Dreams die hard. For Earl Pardini and a dedicated group who populate the dream of a restored Catskill Mountain Railroad line that could stretch from the Hudson to Highmount, it was a bad week as the county legislature passed and then the county executive signed a budget that calls for ripping up the tracks and selling the steel. It will rescind their lease on the rail corridor and eventually make the once upon a time Ulster-Delaware Railroad that wound up into the hills of Shandaken into a benign rail trail, a tourist attraction that will garner greater returns in a shorter amount of time.
The group has toiled steadily and put some $1.5 million that it has raised into its restoration project, has fixed track in Kingston westward and from Phoenicia eastward, sort of its own transcontinental project. Catskill Mountain Railroad, all volunteer, has put years into the project, has restored five miles of track, has some trains up and running, and still has two years left on its lease of the property.
The cruel reality, as some see it though, is that finishing the project will take way too much money for the group to raise, estimated as high as $50 million to really do it right. And as wonderful a job as has been done, that’s way more than can be expected to be raised, and the amount of labor to be conducted with volunteers, is enormous. Witness the excruciating slow process over the years.
The Ulster County Trails Advisory Committee believes that trail users deserve access, the Woodstock Land Conservancy is enthusiastic about the possibilities, and cold-eyed realists in the county see a better return on investment, not to mention $625,000 in revenue from the sale of the steel rails.

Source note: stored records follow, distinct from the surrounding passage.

(** * Dispatching a [big.matrix] external pointer to Armadillo views

    A shallow embedding of
    [src/2014-07-25-using-bigmemory-with-rcpparmadillo.cpp]: the exported
    wrapper [someArmaFunction(SEXP)] reads the type tag of a [BigMatrix],
    wraps its memory in an [arma::Mat<T>] without copying and forwards it to
    the template [someArmaFunction<T>].

    The program state is an explicit store (external buffers and the
    [BigMatrix] descriptors behind external pointers).  C++ exceptions are
    outcomes that keep the state reached so far.  Calls of the template are
    recorded in a trace that the template's body cannot touch. *)

From Stdlib Require Import ZArith Lia Ascii.
From stdpp Require Import base option list gmap strings pretty.

Local Open Scope Z_scope.

(** ** Data *)

(** Raw addresses, opaque R handles and the cells of a numeric buffer.
    A buffer is addressed by the base address of its allocation and holds one
    cell per element (the element's bit pattern). *)
Abbreviation addr := Z.
Abbreviation SEXP := Z.
Abbreviation cell := Z.

(** The template arguments the wrapper instantiates (lines 48, 52, 56, 60). *)
Inductive elem_type : Type := Tchar | Tshort | Tint | Tdouble.

#[global] Instance elem_type_eq_dec : EqDecision elem_type.
Proof. solve_decision. Defined.

(** The part of bigmemory's [BigMatrix] the wrapper reads: [matrix_type()],
    [matrix()], [nrow()] and [ncol()].  The class is declared in bigmemory's
    headers; [matrix_type()] returns a C [int], the counts are non-negative
    and are carried here as unbounded naturals. *)
Record BigMatrix : Type := mkBigMatrix {
  matrix_type : Z;
  matrix : addr;
  nrow : N;
  ncol : N
}.

#[global] Instance BigMatrix_eq_dec : EqDecision BigMatrix.
Proof. solve_decision. Defined.

(** The range of a C [int] and the conversion to [unsigned int] performed by
    the initialisation [unsigned int type = xpMat->matrix_type()] (line 46). *)
Definition INT_MIN : Z := - 2 ^ 31.
Definition INT_MAX : Z := 2 ^ 31 - 1.
Definition is_int (z : Z) : Prop := INT_MIN <= z <= INT_MAX.
Definition to_unsigned_int (z : Z) : Z := Z.modulo z (2 ^ 32).

(** An [arma::Mat<T>] as far as the wrapper determines it: where its elements
    live, its shape, and the [strict] flag of its constructor.  The element
    type is a phantom index, as in C++. *)
Record Mat (T : elem_type) : Type := mkMat {
  mem : addr;
  n_rows : N;
  n_cols : N;
  strict : bool
}.
Arguments mkMat {T} _ _ _ _.
Arguments mem {T} _.
Arguments n_rows {T} _.
Arguments n_cols {T} _.
Arguments strict {T} _.

Definition n_elem {T} (m : Mat T) : N := (n_rows m * n_cols m)%N.

(** ** State, exceptions and the trace of template calls *)

Record store : Type := mkStore {
  heap : gmap Z (list Z);
  xptrs : gmap Z BigMatrix
}.

Inductive exn : Type :=
| Rcpp_exception (msg : string)
| not_compatible (msg : string).

Inductive outcome (A : Type) : Type :=
| Normal (a : A)
| Threw (e : exn).
Arguments Normal {A} _.
Arguments Threw {A} _.

(** One call of [someArmaFunction<T>] with the view it received. *)
Inductive event : Type :=
| Invoke (T : elem_type) (aBigMat : Mat T).

Definition event_type (e : event) : elem_type :=
  match e with Invoke T _ => T end.
Definition event_mem (e : event) : addr :=
  match e with Invoke _ m => mem m end.
Definition event_rows (e : event) : N :=
  match e with Invoke _ m => n_rows m end.
Definition event_cols (e : event) : N :=
  match e with Invoke _ m => n_cols m end.
Definition event_strict (e : event) : bool :=
  match e with Invoke _ m => strict m end.

Record world : Type := mkWorld {
  st : store;
  trace : list event
}.

Definition M (A : Type) : Type := world -> outcome A * world.

Definition ret {A} (a : A) : M A := fun w => (Normal a, w).

Definition bind {A B} (c : M A) (k : A -> M B) : M B :=
  fun w =>
    match c w with
    | (Normal a, w') => k a w'
    | (Threw e, w') => (Threw e, w')
    end.

Definition throw {A} (e : exn) : M A := fun w => (Threw e, w).

Definition emit (e : event) : M unit :=
  fun w => (Normal tt, mkWorld (st w) (trace w ++ [e])).

(** Code that sees the store but not the trace. *)
Definition on_store {A} (f : store -> outcome A * store) : M A :=
  fun w => let '(o, s) := f (st w) in (o, mkWorld s (trace w)).

Declare Scope cxx_scope.
Delimit Scope cxx_scope with cxx.
Notation "x <- c ;; k" := (bind c (fun x => k))
  (at level 100, c at next level, right associativity) : cxx_scope.
Notation "c ;;; k" := (bind c (fun _ => k))
  (at level 100, right associativity) : cxx_scope.

(** ** Library operations used by the wrapper *)

(** The casts [(char * )], [(short * )], [(int * )] and [(double * )] of the
    [void * ] that [matrix()] returns: the address is kept. *)
Definition ptr_cast (T : elem_type) (p : addr) : addr := p.

(** [XPtr<BigMatrix> xpMat(pBigMat)] followed by [xpMat->...] (Rcpp, outside
    the repository): the handle is resolved to the descriptor it points to.
    Rcpp rejects a handle that is not a live external pointer. *)
Definition XPtr (pBigMat : SEXP) : M BigMatrix :=
  fun w =>
    match xptrs (st w) !! pBigMat with
    | Some d => (Normal d, w)
    | None => (Threw (not_compatible "Expecting an external pointer"), w)
    end.

(** Armadillo's constructor from auxiliary memory (outside the repository),
    [Mat(aux_mem, n_rows, n_cols, copy_aux_mem, strict)].  With
    [copy_aux_mem] the matrix allocates its own block and copies the
    elements; otherwise it uses [aux_mem] itself (lines 38-40 of the source:
    "with copy_aux_mem set to false to effectively cast this memory"). *)
Definition Mat_aux (T : elem_type) (aux_mem : addr) (rows cols : N)
    (copy_aux_mem strict_ : bool) : M (Mat T) :=
  if copy_aux_mem then
    on_store (fun s =>
      let p := fresh (dom (heap s)) in
      let src := default [] (heap s !! aux_mem) in
      let blk := take (N.to_nat (rows * cols)) src in
      (Normal (mkMat p rows cols false),
       mkStore (<[p := blk]> (heap s)) (xptrs s)))
  else
    ret (mkMat aux_mem rows cols strict_).

(** Modelled from the spec: the default of the constructor's last parameter,
    declared in Armadillo's headers, which the repository does not contain.
    The wrapper passes four arguments, so the fifth takes this default; the
    Typed View of the specification has the flag false (lines 42-44 of the
    source name [strict=true] as the option one would have to ask for). *)
Definition strict_default : bool := false.

(** Modelled from the spec: Armadillo's unchecked element access
    [Mat<T>::at(row, col)], which is not part of the repository.  The element
    at (row, col) of a matrix with [n_rows] rows is the cell at linear offset
    [col * n_rows + row] of its memory. *)
Definition Mat_at {T} (s : store) (m : Mat T) (row col : N) : option cell :=
  buf ← heap s !! mem m;
  buf !! N.to_nat (col * n_rows m + row).

(** Every element of the view lies inside the buffer it points to; a view
    without elements needs no buffer. *)
Definition Mat_addressable {T} (s : store) (m : Mat T) : bool :=
  match heap s !! mem m with
  | Some buf => bool_decide (N.to_nat (n_elem m) ≤ length buf)%nat
  | None => bool_decide (n_elem m = 0%N)
  end.

(** ** The program *)

Section Dispatch.

(** The body of the template (line 19: "Do some linear algebra with
    RcppArmadillo").  It receives the view by const reference and may use
    the store. *)
Variable body : forall T : elem_type, Mat T -> store -> outcome unit * store.

(** [template <typename T> void someArmaFunction(const arma::Mat<T>&)]
    (lines 18-20), with the call recorded. *)
Definition someArmaFunction_T (T : elem_type) (aBigMat : Mat T) : M unit :=
  (emit (Invoke T aBigMat) ;;;
   on_store (body T aBigMat))%cxx.

(** [void someArmaFunction(SEXP pBigMat)] (lines 28-66).  The source names
    the resolved pointer [xpMat] at lines 29 and 46 and [xpDat] at lines
    49-61; nothing else is declared under either name, so both denote the
    pointer built from [pBigMat]. *)
Definition someArmaFunction (pBigMat : SEXP) : M unit :=
  (xpMat <- XPtr pBigMat ;;
   let xpDat := xpMat in
   let type := to_unsigned_int (matrix_type xpMat) in
   if type =? 1 then
     aBigMat <- Mat_aux Tchar (ptr_cast Tchar (matrix xpDat))
                  (nrow xpDat) (ncol xpDat) false strict_default ;;
     someArmaFunction_T Tchar aBigMat
   else if type =? 2 then
     aBigMat <- Mat_aux Tshort (ptr_cast Tshort (matrix xpDat))
                  (nrow xpDat) (ncol xpDat) false strict_default ;;
     someArmaFunction_T Tshort aBigMat
   else if type =? 4 then
     aBigMat <- Mat_aux Tint (ptr_cast Tint (matrix xpDat))
                  (nrow xpDat) (ncol xpDat) false strict_default ;;
     someArmaFunction_T Tint aBigMat
   else if type =? 8 then
     aBigMat <- Mat_aux Tdouble (ptr_cast Tdouble (matrix xpDat))
                  (nrow xpDat) (ncol xpDat) false strict_default ;;
     someArmaFunction_T Tdouble aBigMat
   else
     throw (Rcpp_exception "Undefined type for provided big.matrix"))%cxx.
(** The analyzer driven over a sequence of frames: the state after the last
    call and the results, oldest first. *)
Fixpoint run (self : Predictor) (calls : list (list TrackedObj * LaneDetector.Frame))
    : Predictor * list AnalysisResult :=
  match calls with
  | [] => (self, [])
  | (tracked_objects, frame) :: rest =>
      let '(self', r) := analyze_collision_risk self tracked_objects frame in
      let '(final, rs) := run self' rest in
      (final, r :: rs)
  end.

End WithConfig.

End CollisionPredictor.

(** ** plugins/kalman_tracker.py *)

Module KalmanTracker.

(** *** Small dense linear algebra over [Q] (numpy's [@], [.T], [+], [-])

    Sums and differences are kept in lowest terms ([Qred]), which changes
    no value and keeps the rationals small. *)

Definition Matrix : Type := list (list Q).

Definition dot (u v : list Q) : Q := Qred (fold_right Qplus 0%Q (zip_with Qmult u v)).

Definition mat_vec (m : Matrix) (v : list Q) : list Q := map (fun row => dot row v) m.

Definition col (m : Matrix) (j : nat) : list Q := map (fun row => nth j row 0%Q) m.

Definition ncols (m : Matrix) : nat := length (hd [] m).

Definition transpose (m : Matrix) : Matrix := map (col m) (seq 0 (ncols m)).

Definition mat_mul (a b : Matrix) : Matrix :=
  map (fun row => map (fun j => dot row (col b j)) (seq 0 (ncols b))) a.

Definition vec_add (u v : list Q) : list Q := zip_with (fun a b => Qred (a + b)) u v.
Definition vec_sub (u v : list Q) : list Q := zip_with (fun a b => Qred (a - b)) u v.
Definition mat_add (a b : Matrix) : Matrix := zip_with vec_add a b.
Definition mat_sub (a b : Matrix) : Matrix := zip_with vec_sub a b.

Definition eye (n : nat) (k : Q) : Matrix :=
  map (fun i => map (fun j => if Nat.eqb i j then k else 0%Q) (seq 0 n)) (seq 0 n).

(** [np.linalg.inv] of a 2x2 matrix; a singular matrix raises
    [LinAlgError], here [None]. *)
Definition inv2 (m : Matrix) : option Matrix :=
  match m with
  | [[a; b]; [c; d]] =>
      let det := (a * d - b * c)%Q in
      if Qeq_bool det 0 then None
      else Some [[(d / det)%Q; (- b / det)%Q]; [(- c / det)%Q; (a / det)%Q]]
  | _ => None
  end.

(** *** FastKalmanFilter *)

(** A [FastKalmanFilter] object with the attributes [id], [class_name] and
    [confidence] that [KalmanTracker.update] attaches to it. *)
Record FastKalmanFilter : Type := mkFastKalmanFilter {
  state : list Q;
  P : Matrix;
  bbox : BBox;
  age : Z;
  hits : Z;
  time_since_update : Z;
  id : Z;
  class_name : string;
  confidence : Q
}.

Definition F : Matrix :=
  [[1; 0; 1; 0]; [0; 1; 0; 1]; [0; 0; 1; 0]; [0; 0; 0; 1]]%Q.

Definition H : Matrix := [[1; 0; 0; 0]; [0; 1; 0; 0]]%Q.

Definition Qn : Matrix := eye 4 1.
Definition R : Matrix := eye 2 100.

(** [FastKalmanFilter.__init__] followed by the three attribute assignments
    of [KalmanTracker.update]. *)
Definition FastKalmanFilter_init (b : BBox) (new_id : Z) (name : string) (conf : Q)
    : FastKalmanFilter :=
  {| state := [((bx1 b + bx2 b) / 2)%Q; ((by1 b + by2 b) / 2)%Q; 0%Q; 0%Q];
     P := eye 4 1000;
     bbox := b;
     age := 0;
     hits := 1;
     time_since_update := 0;
     id := new_id;
     class_name := name;
     confidence := conf |}.

(** [FastKalmanFilter.predict] *)
Definition predict (t : FastKalmanFilter) : FastKalmanFilter :=
  {| state := mat_vec F (state t);
     P := mat_add (mat_mul (mat_mul F (P t)) (transpose F)) Qn;
     bbox := bbox t;
     age := age t + 1;
     hits := hits t;
     time_since_update := time_since_update t + 1;
     id := id t;
     class_name := class_name t;
     confidence := confidence t |}.

(** [FastKalmanFilter.update]; [None] when [np.linalg.inv] raises. *)
Definition kf_update (t : FastKalmanFilter) (b : BBox) : option FastKalmanFilter :=
  let z := [((bx1 b + bx2 b) / 2)%Q; ((by1 b + by2 b) / 2)%Q] in
  let y := vec_sub z (mat_vec H (state t)) in
  let S := mat_add (mat_mul (mat_mul H (P t)) (transpose H)) R in
  S_inv ← inv2 S;
  let K := mat_mul (mat_mul (P t) (transpose H)) S_inv in
  Some {| state := vec_add (state t) (mat_vec K y);
          P := mat_mul (mat_sub (eye 4 1) (mat_mul K H)) (P t);
          bbox := b;
          age := age t;
          hits := hits t + 1;
          time_since_update := 0;
          id := id t;
          class_name := class_name t;
          confidence := confidence t |}.

Definition Q_of_int (x : Q) : Q := inject_Z (py_int x).

(** [FastKalmanFilter.get_bbox] *)
Definition get_bbox (t : FastKalmanFilter) : BBox :=
  if Z.ltb 0 (time_since_update t) then
    let cx := nth 0 (state t) 0%Q in
    let cy := nth 1 (state t) 0%Q in
    let w := (bx2 (bbox t) - bx1 (bbox t))%Q in
    let h := (by2 (bbox t) - by1 (bbox t))%Q in
    {| bx1 := Q_of_int (cx - w / 2); by1 := Q_of_int (cy - h / 2);
       bx2 := Q_of_int (cx + w / 2); by2 := Q_of_int (cy + h / 2) |}
  else bbox t.

(** *** KalmanTracker *)

(** A detection dictionary. *)
Record Detection : Type := mkDetection {
  det_bbox : BBox;
  det_confidence : Q;
  det_class_name : string
}.

(** A tracked-object dictionary of the output. *)
Record TrackedDict : Type := mkTrackedDict {
  out_track_id : Z;
  out_bbox : BBox;
  out_class_name : string;
  out_confidence : Q;
  out_center : Z * Z;
  out_velocity : Q * Q;
  out_speed : Q;
  out_age : Z;
  out_hits : Z;
  out_area : Q
}.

You can see where it’s going. It is, in a lot of ways, understandable. More people will have better, and faster access to a walking trail that stretches from the Walkway Over The Hudson on up into the mountains. This editorial is not to convince you otherwise. It is, instead, a lament for another lost dream, for preserving an earlier time, for the romance of the train…and for the clear eyed, idealists who poured heart, soul and expertise into the enterprise of saving a piece of ourselves and making a statement about the relationship between us and these mountains over the last 100 years.